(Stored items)
--- START ---
Lemma read_into_ok r lens d ds buf :
  holds r lens (d :: ds) -> 8 + zlen d <= zlen buf -> is_bytes buf ->
  exists r', read_into r buf (zlen d) = Ret (r', put buf 8 d) /\ holds r' (tail lens) ds /\ Size r' = Size r /\
    slice (put buf 8 d) 8 (8 + zlen d) = d /\ is_bytes (put buf 8 d).
Proof.
  intros Hh Hl Hb. pose proof Hh as (_ & _ & _ & [[Hbd Hd] Hds]%Forall_cons). unfold maxDgram in Hd.
  unfold read_into. rewrite u16_small by wrap_lia. unfold slice_ok, assert_or_panic.
  rewrite !(proj2 (Z.leb_le _ _)) by lia. cbn [andb].
  destruct (holds_read r lens d ds (slice buf 8 (8 + zlen d)) Hh) as (r' & -> & Hh' & HS); [rewrite zlen_slice; lia|].
  cbn [mbind outcome_bind]. rewrite Z.eqb_refl. exists r'. split_and!; [done|done|done| |by apply is_bytes_put].
  apply slice_put_in; lia.
Qed.

Lemma Send_refines h rx tx buf :
  represents h rx tx -> is_bytes buf ->
  exists h' buf' n err, Send h buf = Ret (h', buf', n, err) /\
    match tx with
    | d :: tx' =>
        if bool_decide (closeCalled h = false /\ 8 + zlen d <= zlen buf) then
          err = None /\ n = 8 + zlen d /\ carries buf' (lport h) (rport h) d /\ zlen buf' = zlen buf /\
          (forall i j, n <= i <= j -> j <= zlen buf -> slice buf' i j = slice buf i j) /\
          represents h' rx tx' /\ limits h' = limits h
        else err <> None /\ n = 0 /\ h' = h /\ buf' = buf
    | [] => n = 0 /\ h' = h /\ buf' = buf /\ (err = None <-> closeCalled h = false)
    end.
Proof.
  intros (Hrx & Htx & Hl & Hp) Hb. pose proof Htx as [Hh Hcap]. pose proof Hh as (_ & _ & Hi & Hds).
  unfold Send. destruct (closeCalled h) eqn:Ec.
  { eexists _, _, _, _. split; [done|]. destruct tx; [done|]. by rewrite bool_decide_false by naive_solver. }
  rewrite Hi. destruct tx as [|d tx]; [by eexists _, _, _, _|]. cbn [fmap list_fmap].
  apply Forall_cons in Hds as [[Hbd Hd] Hds]. unfold maxDgram in Hd. rewrite zlen_cons in Hcap.
  unfold Udp.NewFrame, Udp.sizeHeader. destruct (Z.ltb_spec (zlen buf) 8).
  { eexists _, _, _, _. split; [done|]. by rewrite bool_decide_false by lia. }
  destruct (Z.ltb_spec (zlen buf - 8) (zlen d)).
  { eexists _, _, _, _. split; [done|]. by rewrite bool_decide_false by lia. }
  rewrite bool_decide_true by (split; [done|lia]). unfold SliceDequeueFront. rewrite Hi.
  cbn [fmap list_fmap mbind outcome_bind].
  destruct (read_into_ok _ _ d tx buf Hh) as (r' & -> & Hh' & HS & Hsl & Hb'); [lia|done|].
  cbn [mbind outcome_bind]. assert (zlen (put buf 8 d) = zlen buf) as El by (apply zlen_put; lia).
  destruct (put_header_ok (put buf 8 d) (lport h) (rport h) (zlen d))
    as (buf' & -> & El' & Hb'' & E0 & E2 & E4 & Hsame); [lia|done|done|done|wrap_lia|].
  cbn [mbind outcome_bind]. rewrite El in *. eexists _, _, _, _. split; [done|].
  rewrite u16_small by wrap_lia. unfold carries. split_and!; try done.
  - lia.
  - rewrite Hsame by lia. done.
  - intros i j Hij Hj. rewrite Hsame by lia. apply slice_put_out; lia.
  - split; [done|]. split; [|done]. split; [|cbn; lia]. rewrite Hi in Hh'. exact Hh'.
  - by apply limits_tx.
Qed.

End UdpProps.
--- END ---
Problem: Reproduce exactly, with nothing added, the lines from the one that contains "cbn [mbind outcome_bind]. rewrite El" to the end of the data.

Solution to the exercise:
  cbn [mbind outcome_bind]. rewrite El in *. eexists _, _, _, _. split; [done|].
  rewrite u16_small by wrap_lia. unfold carries. split_and!; try done.
  - lia.
  - rewrite Hsame by lia. done.
  - intros i j Hij Hj. rewrite Hsame by lia. apply slice_put_out; lia.
  - split; [done|]. split; [|done]. split; [|cbn; lia]. rewrite Hi in Hh'. exact Hh'.
  - by apply limits_tx.
Qed.

End UdpProps.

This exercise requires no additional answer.